REQUIRED ACTION
Both the line with "Lemma run_unfold fuel" and the line with "change (fun operation : Operation =>" in the records below must appear in the output, along with every line between them, exactly and with nothing added.

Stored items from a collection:

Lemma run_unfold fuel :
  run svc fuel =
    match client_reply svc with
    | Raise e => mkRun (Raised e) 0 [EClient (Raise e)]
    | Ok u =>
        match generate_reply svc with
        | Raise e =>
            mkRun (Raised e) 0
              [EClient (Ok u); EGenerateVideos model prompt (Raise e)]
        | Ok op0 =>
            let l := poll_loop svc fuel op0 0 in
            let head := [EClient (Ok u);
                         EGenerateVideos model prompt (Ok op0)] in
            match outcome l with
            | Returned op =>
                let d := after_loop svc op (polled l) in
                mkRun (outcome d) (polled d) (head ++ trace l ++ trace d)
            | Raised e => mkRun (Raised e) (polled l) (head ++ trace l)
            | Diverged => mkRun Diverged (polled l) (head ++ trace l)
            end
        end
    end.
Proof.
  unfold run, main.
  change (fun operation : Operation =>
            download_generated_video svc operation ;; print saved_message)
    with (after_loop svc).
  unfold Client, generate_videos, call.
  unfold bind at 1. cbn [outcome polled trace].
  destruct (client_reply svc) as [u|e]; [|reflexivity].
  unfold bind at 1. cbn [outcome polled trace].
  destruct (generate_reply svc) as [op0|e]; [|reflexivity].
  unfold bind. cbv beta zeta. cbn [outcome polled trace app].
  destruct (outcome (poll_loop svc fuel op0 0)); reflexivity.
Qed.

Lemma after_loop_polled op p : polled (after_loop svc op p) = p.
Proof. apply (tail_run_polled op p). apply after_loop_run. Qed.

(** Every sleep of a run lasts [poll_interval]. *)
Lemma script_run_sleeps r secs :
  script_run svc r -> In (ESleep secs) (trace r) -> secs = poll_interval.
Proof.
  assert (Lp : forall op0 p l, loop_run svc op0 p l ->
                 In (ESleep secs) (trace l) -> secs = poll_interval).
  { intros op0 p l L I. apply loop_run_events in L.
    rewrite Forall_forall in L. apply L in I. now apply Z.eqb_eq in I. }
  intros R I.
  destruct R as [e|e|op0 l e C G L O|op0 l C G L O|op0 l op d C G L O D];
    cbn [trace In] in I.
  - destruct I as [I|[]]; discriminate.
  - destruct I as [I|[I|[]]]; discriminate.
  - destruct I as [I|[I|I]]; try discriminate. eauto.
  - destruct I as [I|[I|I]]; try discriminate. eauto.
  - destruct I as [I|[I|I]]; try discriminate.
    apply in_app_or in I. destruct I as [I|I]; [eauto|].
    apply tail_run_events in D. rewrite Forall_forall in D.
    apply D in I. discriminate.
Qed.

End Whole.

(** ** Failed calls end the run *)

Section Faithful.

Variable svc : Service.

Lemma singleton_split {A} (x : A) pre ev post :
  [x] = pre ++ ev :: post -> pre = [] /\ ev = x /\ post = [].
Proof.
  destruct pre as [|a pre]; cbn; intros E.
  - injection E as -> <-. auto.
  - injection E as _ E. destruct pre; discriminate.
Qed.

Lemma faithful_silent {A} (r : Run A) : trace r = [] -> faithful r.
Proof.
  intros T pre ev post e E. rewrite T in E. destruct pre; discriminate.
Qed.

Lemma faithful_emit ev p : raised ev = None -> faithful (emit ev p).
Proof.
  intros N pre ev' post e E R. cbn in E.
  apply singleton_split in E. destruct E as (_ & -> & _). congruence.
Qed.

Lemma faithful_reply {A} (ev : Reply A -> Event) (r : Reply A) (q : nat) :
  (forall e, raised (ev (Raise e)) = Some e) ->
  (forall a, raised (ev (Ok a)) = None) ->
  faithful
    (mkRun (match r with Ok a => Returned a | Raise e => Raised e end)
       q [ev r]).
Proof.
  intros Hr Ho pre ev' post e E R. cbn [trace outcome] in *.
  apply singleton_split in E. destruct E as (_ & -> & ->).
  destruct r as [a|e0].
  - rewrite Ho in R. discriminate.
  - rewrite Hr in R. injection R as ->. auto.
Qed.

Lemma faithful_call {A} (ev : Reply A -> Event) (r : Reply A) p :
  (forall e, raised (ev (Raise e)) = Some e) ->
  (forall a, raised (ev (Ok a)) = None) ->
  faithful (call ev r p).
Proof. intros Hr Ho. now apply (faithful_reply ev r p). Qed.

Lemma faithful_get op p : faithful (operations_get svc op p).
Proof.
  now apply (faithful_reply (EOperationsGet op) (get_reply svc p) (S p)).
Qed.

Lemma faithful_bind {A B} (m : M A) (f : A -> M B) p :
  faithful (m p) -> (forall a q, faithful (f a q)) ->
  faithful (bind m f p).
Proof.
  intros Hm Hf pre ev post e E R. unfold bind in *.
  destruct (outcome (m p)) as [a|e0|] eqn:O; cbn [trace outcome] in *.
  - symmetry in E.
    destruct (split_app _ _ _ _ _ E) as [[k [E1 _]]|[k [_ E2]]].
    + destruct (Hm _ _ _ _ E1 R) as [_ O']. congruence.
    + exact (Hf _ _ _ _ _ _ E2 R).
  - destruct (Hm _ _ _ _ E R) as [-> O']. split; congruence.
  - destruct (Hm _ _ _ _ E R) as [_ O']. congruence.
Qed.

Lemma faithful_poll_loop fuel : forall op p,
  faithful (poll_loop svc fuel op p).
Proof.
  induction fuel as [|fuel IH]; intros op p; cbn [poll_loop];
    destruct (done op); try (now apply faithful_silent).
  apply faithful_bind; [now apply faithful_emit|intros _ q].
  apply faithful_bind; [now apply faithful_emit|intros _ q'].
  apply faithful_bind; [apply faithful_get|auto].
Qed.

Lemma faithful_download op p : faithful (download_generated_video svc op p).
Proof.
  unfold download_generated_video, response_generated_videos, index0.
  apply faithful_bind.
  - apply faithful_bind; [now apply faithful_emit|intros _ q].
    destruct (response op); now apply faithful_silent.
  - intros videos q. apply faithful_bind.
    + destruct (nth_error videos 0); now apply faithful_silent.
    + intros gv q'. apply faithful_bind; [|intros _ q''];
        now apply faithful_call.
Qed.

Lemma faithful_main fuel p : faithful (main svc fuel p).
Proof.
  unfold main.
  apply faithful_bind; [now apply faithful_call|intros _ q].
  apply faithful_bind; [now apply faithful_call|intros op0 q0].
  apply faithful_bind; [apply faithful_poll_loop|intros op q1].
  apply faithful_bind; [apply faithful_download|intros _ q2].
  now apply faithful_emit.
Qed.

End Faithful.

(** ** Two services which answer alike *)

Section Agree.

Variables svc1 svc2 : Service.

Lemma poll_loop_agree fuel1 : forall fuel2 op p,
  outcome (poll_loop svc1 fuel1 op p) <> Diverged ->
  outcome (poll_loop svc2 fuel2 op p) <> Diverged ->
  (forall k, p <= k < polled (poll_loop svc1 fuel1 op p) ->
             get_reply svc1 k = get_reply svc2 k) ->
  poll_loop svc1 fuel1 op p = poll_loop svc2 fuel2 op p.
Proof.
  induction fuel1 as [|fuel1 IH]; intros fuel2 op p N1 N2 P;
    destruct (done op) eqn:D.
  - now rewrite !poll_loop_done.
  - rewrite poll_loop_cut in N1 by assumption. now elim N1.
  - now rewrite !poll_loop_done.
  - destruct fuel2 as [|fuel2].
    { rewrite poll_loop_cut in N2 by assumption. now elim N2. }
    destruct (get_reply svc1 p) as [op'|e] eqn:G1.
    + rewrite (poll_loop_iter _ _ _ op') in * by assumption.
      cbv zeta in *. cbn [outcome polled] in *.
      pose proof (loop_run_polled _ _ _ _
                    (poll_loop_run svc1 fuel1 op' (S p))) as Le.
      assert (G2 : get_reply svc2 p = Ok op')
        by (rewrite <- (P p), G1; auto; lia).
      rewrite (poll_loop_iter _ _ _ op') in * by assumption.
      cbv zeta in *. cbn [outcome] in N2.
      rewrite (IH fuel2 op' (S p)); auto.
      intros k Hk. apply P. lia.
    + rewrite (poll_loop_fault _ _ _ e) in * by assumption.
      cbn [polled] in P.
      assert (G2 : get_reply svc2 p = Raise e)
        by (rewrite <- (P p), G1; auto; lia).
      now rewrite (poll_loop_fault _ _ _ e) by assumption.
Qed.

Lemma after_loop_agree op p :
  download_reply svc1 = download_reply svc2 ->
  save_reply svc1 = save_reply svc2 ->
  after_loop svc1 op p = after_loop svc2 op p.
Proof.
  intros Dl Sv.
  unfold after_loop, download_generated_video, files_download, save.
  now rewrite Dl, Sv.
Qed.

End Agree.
--
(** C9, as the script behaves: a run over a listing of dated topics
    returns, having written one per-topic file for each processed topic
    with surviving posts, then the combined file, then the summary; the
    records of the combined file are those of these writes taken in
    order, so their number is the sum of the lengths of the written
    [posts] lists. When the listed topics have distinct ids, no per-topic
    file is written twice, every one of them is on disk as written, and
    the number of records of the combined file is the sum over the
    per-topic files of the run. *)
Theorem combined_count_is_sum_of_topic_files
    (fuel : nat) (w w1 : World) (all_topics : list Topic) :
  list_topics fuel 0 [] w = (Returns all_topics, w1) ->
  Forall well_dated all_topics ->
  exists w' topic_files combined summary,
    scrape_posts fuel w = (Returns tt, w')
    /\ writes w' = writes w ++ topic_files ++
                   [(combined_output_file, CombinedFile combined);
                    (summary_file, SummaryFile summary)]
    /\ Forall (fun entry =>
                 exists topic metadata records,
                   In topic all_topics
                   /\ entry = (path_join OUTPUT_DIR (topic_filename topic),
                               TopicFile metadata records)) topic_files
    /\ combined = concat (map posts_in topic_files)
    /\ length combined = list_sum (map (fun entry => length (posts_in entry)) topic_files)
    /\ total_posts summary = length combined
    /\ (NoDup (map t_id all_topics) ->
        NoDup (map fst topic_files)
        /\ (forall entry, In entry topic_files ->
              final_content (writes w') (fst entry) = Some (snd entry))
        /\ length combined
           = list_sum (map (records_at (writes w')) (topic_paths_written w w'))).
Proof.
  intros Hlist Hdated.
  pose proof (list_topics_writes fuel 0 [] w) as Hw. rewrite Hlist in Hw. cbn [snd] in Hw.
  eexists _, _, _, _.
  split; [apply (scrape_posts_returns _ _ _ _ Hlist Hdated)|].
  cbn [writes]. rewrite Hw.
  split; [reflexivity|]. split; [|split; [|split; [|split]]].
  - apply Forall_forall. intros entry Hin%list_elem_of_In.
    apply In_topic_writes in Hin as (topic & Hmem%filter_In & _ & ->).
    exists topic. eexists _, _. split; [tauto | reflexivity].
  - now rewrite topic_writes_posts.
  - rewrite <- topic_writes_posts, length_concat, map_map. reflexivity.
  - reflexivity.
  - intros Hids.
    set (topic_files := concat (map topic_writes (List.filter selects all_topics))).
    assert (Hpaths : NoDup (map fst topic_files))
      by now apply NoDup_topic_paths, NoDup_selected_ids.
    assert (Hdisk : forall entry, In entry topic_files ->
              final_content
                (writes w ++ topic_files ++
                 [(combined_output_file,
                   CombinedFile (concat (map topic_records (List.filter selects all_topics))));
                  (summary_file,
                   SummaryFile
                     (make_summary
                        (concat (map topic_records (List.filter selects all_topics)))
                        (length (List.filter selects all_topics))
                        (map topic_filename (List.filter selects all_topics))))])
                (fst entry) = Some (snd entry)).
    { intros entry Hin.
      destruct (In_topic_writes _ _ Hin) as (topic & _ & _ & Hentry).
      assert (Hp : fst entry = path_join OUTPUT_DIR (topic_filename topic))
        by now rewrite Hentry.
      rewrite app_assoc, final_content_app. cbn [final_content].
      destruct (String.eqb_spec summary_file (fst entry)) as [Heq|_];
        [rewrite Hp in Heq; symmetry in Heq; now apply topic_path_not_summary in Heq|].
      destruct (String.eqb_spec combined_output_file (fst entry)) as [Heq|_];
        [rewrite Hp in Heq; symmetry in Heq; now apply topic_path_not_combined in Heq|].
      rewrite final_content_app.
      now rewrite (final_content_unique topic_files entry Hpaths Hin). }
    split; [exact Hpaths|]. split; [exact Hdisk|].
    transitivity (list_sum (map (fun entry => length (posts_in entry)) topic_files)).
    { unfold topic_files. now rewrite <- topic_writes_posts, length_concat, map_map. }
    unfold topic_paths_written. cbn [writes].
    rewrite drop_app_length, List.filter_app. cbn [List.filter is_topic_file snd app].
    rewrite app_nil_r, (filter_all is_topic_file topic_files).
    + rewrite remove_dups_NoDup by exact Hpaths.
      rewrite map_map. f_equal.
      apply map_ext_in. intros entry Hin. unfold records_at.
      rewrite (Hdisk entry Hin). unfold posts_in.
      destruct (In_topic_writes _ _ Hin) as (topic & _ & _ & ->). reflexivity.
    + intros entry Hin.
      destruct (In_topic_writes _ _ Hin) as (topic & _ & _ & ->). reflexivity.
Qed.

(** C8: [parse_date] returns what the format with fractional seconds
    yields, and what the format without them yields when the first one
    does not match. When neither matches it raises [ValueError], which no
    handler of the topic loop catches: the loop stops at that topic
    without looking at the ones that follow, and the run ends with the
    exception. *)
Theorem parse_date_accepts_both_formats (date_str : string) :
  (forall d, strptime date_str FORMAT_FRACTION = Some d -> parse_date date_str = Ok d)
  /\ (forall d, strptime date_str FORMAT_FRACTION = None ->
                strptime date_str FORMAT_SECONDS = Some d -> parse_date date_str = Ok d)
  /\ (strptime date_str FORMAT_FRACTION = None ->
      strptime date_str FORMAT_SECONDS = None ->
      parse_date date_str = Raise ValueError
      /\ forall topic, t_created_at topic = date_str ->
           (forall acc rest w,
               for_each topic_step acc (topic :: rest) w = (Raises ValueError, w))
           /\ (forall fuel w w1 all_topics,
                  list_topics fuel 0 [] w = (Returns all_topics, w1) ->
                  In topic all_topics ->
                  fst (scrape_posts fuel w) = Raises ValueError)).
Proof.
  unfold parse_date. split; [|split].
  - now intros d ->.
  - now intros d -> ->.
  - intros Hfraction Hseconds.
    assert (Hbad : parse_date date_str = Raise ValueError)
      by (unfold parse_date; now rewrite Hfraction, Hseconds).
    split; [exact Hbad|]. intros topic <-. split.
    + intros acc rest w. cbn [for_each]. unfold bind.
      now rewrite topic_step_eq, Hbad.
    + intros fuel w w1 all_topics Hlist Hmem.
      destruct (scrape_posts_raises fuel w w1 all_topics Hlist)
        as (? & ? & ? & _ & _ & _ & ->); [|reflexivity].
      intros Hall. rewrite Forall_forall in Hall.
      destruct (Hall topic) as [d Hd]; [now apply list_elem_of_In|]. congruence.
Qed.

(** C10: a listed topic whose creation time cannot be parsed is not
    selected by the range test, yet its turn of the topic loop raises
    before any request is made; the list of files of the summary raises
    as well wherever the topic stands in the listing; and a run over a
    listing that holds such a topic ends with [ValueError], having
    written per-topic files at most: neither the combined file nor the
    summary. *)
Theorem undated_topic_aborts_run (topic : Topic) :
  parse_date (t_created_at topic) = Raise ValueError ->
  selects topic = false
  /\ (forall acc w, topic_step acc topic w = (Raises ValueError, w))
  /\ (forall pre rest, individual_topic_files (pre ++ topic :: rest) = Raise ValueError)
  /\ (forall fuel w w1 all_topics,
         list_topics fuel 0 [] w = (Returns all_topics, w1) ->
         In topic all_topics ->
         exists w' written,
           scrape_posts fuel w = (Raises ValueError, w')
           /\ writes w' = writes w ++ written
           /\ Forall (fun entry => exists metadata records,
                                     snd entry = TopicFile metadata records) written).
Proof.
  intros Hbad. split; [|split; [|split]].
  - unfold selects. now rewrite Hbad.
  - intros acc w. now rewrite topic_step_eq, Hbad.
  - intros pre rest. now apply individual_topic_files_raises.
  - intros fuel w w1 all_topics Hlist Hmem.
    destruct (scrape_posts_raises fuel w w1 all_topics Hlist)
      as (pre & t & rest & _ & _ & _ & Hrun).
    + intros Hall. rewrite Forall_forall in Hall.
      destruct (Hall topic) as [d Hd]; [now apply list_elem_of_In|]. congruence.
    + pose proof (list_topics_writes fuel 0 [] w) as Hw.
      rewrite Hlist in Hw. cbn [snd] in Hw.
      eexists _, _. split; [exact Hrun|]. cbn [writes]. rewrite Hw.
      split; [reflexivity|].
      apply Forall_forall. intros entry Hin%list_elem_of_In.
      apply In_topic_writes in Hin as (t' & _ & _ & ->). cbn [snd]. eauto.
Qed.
==
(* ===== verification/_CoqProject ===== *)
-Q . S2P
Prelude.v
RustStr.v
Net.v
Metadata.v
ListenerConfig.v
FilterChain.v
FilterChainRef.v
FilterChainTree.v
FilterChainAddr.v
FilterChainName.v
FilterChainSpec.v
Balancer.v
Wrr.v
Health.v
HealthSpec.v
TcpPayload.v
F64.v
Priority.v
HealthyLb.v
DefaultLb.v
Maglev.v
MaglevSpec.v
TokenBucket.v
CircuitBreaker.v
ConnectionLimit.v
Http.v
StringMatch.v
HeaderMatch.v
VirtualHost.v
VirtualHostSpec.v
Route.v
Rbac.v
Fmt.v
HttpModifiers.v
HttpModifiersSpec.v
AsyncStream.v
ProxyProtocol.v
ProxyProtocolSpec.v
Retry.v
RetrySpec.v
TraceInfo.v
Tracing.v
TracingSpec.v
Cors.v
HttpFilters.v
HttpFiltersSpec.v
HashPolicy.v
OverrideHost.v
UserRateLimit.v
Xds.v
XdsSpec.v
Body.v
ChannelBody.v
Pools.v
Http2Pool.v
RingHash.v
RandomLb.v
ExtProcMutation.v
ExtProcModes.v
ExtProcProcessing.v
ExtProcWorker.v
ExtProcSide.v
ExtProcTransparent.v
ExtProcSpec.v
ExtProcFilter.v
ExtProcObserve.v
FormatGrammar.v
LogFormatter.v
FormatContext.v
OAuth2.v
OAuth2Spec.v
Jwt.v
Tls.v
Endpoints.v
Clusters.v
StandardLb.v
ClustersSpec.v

EXERCISE ANSWER
Lemma run_unfold fuel :
  run svc fuel =
    match client_reply svc with
    | Raise e => mkRun (Raised e) 0 [EClient (Raise e)]
    | Ok u =>
        match generate_reply svc with
        | Raise e =>
            mkRun (Raised e) 0
              [EClient (Ok u); EGenerateVideos model prompt (Raise e)]
        | Ok op0 =>
            let l := poll_loop svc fuel op0 0 in
            let head := [EClient (Ok u);
                         EGenerateVideos model prompt (Ok op0)] in
            match outcome l with
            | Returned op =>
                let d := after_loop svc op (polled l) in
                mkRun (outcome d) (polled d) (head ++ trace l ++ trace d)
            | Raised e => mkRun (Raised e) (polled l) (head ++ trace l)
            | Diverged => mkRun Diverged (polled l) (head ++ trace l)
            end
        end
    end.
Proof.
  unfold run, main.
  change (fun operation : Operation =>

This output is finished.